St. Peter has known flooding before. Locals recall a deluge in the early 1990s that prompted many property owners on the east of the river to sell their land.

Straub said the bar’s previous owner — back when the joint was called Whiskey River decided to rebuild higher atop the peninsula, hoping to withstand any conceivable flood.

The current floods in south central Minnesota keep stacking up casualties: a 100-year-old dam upstream from Mankato on the Blue Earth River; farm fields; homes and lakeside cottages in Waterville.

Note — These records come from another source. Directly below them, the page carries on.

Lemma has_generation_app call pc t es g :
  has_generation (mkActivity call pc (t ++ es)) g ↔
  pc_generation pc = Some g ∨ Some g ∈ effect_generation <$> t ∨ Some g ∈ effect_generation <$> es.
Proof. unfold has_generation. simpl. by rewrite fmap_app, elem_of_app. Qed.

Lemma published_generation a g nodes : EffPublish g nodes ∈ act_trace a → has_generation a g.
Proof. intros Hin. right. by apply (list_elem_of_fmap_2 effect_generation) in Hin. Qed.

(** One refresh advances. *)
Lemma newest_stands_insert v as' v' i a a' :
  newest_stands (mkShared v as') → as' !! i = Some a →
  (next_generation v ≤ next_generation v')%Z →
  (latest_published_generation v ≤ latest_published_generation v' ≤ next_generation v')%Z →
  (∀ g, has_generation a' g → has_generation a g ∨ (next_generation v < g ≤ next_generation v')%Z) →
  (∀ j b g nodes, as' !! j = Some b → j ≠ i → EffPublish g nodes ∈ act_trace b →
     g = latest_published_generation v' →
     latest_published_generation v' = latest_published_generation v ∧ live_nodes v' = live_nodes v) →
  (∀ g nodes, EffPublish g nodes ∈ act_trace a' →
     (∃ o, act_pc a' = Ended o) ∧ (g ≤ latest_published_generation v')%Z ∧
     (g = latest_published_generation v' → live_nodes v' = nodes)) →
  newest_stands (mkShared v' (<[i := a']> as')).
Proof.
  intros [_ Has] Hi Hnext Hlatest Hgen Hothers Hpub. cbn [shared_view activities] in *.
  split; [apply Hlatest|]. intros j b Hj. cbn [shared_view activities] in *.
  assert (Hold : ∀ k c, as' !! k = Some c → ∀ g, has_generation c g → (g ≤ next_generation v)%Z)
    by (intros k c Hk; apply (Has k c Hk)).
  destruct (decide (j = i)) as [->|Hne].
  - rewrite list_lookup_insert_eq in Hj by by eapply lookup_lt_Some. injection Hj as <-.
    destruct (Has i a Hi) as (Hle & Hdis & _). split_and!; [|intros k b g Hk Hki|done].
    + intros g [Hg|Hg]%Hgen; [apply Hle in Hg|]; lia.
    + rewrite list_lookup_insert_ne in Hk by done.
      intros [Hg|Hg]%Hgen Hb; [by apply (Hdis k b g)|]. apply (Hold k b) in Hb; [lia|done].
  - rewrite list_lookup_insert_ne in Hj by done. destruct (Has j b Hj) as (Hle & Hdis & Hp).
    split_and!.
    + intros g Hg%Hle. lia.
    + intros k c g Hk Hkj Hb. destruct (decide (k = i)) as [->|Hki].
      * rewrite list_lookup_insert_eq in Hk by by eapply lookup_lt_Some. injection Hk as <-.
        intros [Hg|Hg]%Hgen; [by apply (Hdis i a g)|]. apply Hle in Hb. lia.
      * rewrite list_lookup_insert_ne in Hk by done. by apply (Hdis k c g).
    + intros g nodes Hin. destruct (Hp g nodes Hin) as (He & Hg & Hl). split_and!; [done|lia|].
      intros Heq. destruct (Hothers j b g nodes Hj Hne Hin Heq) as [H1 ->]. apply Hl. congruence.
Qed.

Downtown St. Peter, lined with coffee shops, grocery stores and shops offering Scandinavian goods, remains dry. But water has engulfed large portions of land in the community’s Riverside Park. On Friday morning, gray skies and threats of more rain hung over St. Peter. Local resident Patty Nourie had come to take photos, standing behind the orange road barriers that prevent passage across the truss bridge that’s nearly a century old.

“I’ve been down in Louisiana,” Nourie said. “They’re going [to] have all this water in about two weeks.”

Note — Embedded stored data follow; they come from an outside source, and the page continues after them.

(* ===== verification/Hasher.v ===== *)
(** * Partition-key hashing ([src/src/keyrouting/hasher.rs])

    The affinity hash of a partition-key value is the low half of
    MurmurHash3 x64_128 over a type prefix and the value's bytes.  The hash
    function is the [murmur3] crate's, a class here; what the driver adds is
    the byte encoding, and the theorem is that this encoding is injective over
    the supported key types, so two different keys can only meet in the hash
    function itself. *)

From S2P Require Import Prelude.
From Stdlib Require Import Strings.Byte.

(** [AttributeValue] of the SDK; [Blob]s are byte lists.  Strings are their
    UTF-8 bytes throughout the development. *)
Inductive AttributeValue : Type :=
| AvB (b : list byte)
| AvBool (b : bool)
| AvBs (bs : list (list byte))
| AvL (l : list AttributeValue)
| AvM (m : list (string * AttributeValue))
| AvN (n : string)
| AvNs (ns : list string)
| AvNull (b : bool)
| AvS (s : string)
| AvSs (ss : list string)
| AvUnknown.

(** The [murmur3] crate: [murmur3_x64_128(reader, seed)] over an in-memory
    reader; the result is a [u128]. *)
Class Murmur3 := murmur3_x64_128 : list byte → Z → Z.

Module Hasher.

Definition TYPE_STRING : byte := x01.
Definition TYPE_NUMBER : byte := x02.
Definition TYPE_BINARY : byte := x03.

(** [str::as_bytes]. *)
Definition as_bytes (s : string) : list byte := String.list_byte_of_string s.

(** The prefix and the bytes that [hash_attribute_value] selects, in one
    buffer; [None] for the types it does not support. *)
Definition hash_input (value : AttributeValue) : option (list byte) :=
  match value with
  | AvS s => Some (TYPE_STRING :: as_bytes s)
  | AvN n => Some (TYPE_NUMBER :: as_bytes n)
  | AvB b => Some (TYPE_BINARY :: b)
  | _ => None
  end.

(** [hash_attribute_value]: [hash as u64] keeps the low 64 bits. *)
Definition hash_attribute_value `{Murmur3} (value : AttributeValue) : option Z :=
  data ← hash_input value; Some (wrap64 (murmur3_x64_128 data 0)).

(** The partition-key types Alternator allows. *)
Definition key_type_supported (value : AttributeValue) : bool :=
  match value with
  | AvS _ | AvN _ | AvB _ => true
  | _ => false
  end.

Lemma as_bytes_inj s1 s2 : as_bytes s1 = as_bytes s2 → s1 = s2.
Proof.
  intros Heq. rewrite <-(String.string_of_list_byte_of_string s1),
    <-(String.string_of_list_byte_of_string s2).
  unfold as_bytes in Heq. by rewrite Heq.
Qed.

Lemma hash_attribute_value_u64 `{Murmur3} v h : hash_attribute_value v = Some h → is_u64 h.
Proof.
  unfold hash_attribute_value. destruct (hash_input v); simpl; [|done].
  intros [= <-]. apply wrap64_is_u64.
Qed.

End Hasher.

(** The bytes that are hashed determine the key: two values with the same
    encoding are the same value (so [S "1"], [N "1"] and [B 0x31] never share an
    encoding), exactly the supported key types have one, and the resulting hash
    is a [u64]. *)
Theorem hash_input_injective `{Murmur3} (v1 v2 : AttributeValue) (data : list byte) :
  Hasher.hash_input v1 = Some data → Hasher.hash_input v2 = Some data →
  v1 = v2 ∧ Hasher.key_type_supported v1 = true ∧
  ∃ h, Hasher.hash_attribute_value v1 = Some h ∧ is_u64 h.
Proof.
  intros H1 H2. split; [|split].
  - destruct v1, v2; simplify_eq/=; try done; f_equal; by apply Hasher.as_bytes_inj.
  - by destruct v1; simplify_eq/=.
  - unfold Hasher.hash_attribute_value. rewrite H1. simpl.
    eexists. split; [done|]. apply wrap64_is_u64.
Qed.

(** A stand-in for the hash function, to run the definitions on. *)
Definition sum_hash : Murmur3 :=
  λ data seed, foldr (λ b acc, Z.of_N (Byte.to_N b) + 31 * acc)%Z seed data.

Lemma hash_input_injective_witness :
  AvS "user" = AvS "user" ∧ Hasher.key_type_supported (AvS "user") = true ∧
  ∃ h, @Hasher.hash_attribute_value sum_hash (AvS "user") = Some h ∧ is_u64 h.
Proof.
  apply (@hash_input_injective sum_hash (AvS "user") (AvS "user")
           (x01 :: Hasher.as_bytes "user")); reflexivity.
Defined.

Thick deciduous trees rise above the rushing water. On a sidewalk, small placards announce water-level updates with a picture of Sasquatch. Each time stamp shows the level rising or falling at a given moment.

“It’s already going down,” said Nourie.

For now, Straub said, Riverside Sports Bar remains dry inside. She and the two-dozen employees are waiting for the water to recede before heading back to work.

“Maybe we need new drink specials,” Straub said. “A parking lot lager? Or crappie driveway?”

But only after she boats back to the bar.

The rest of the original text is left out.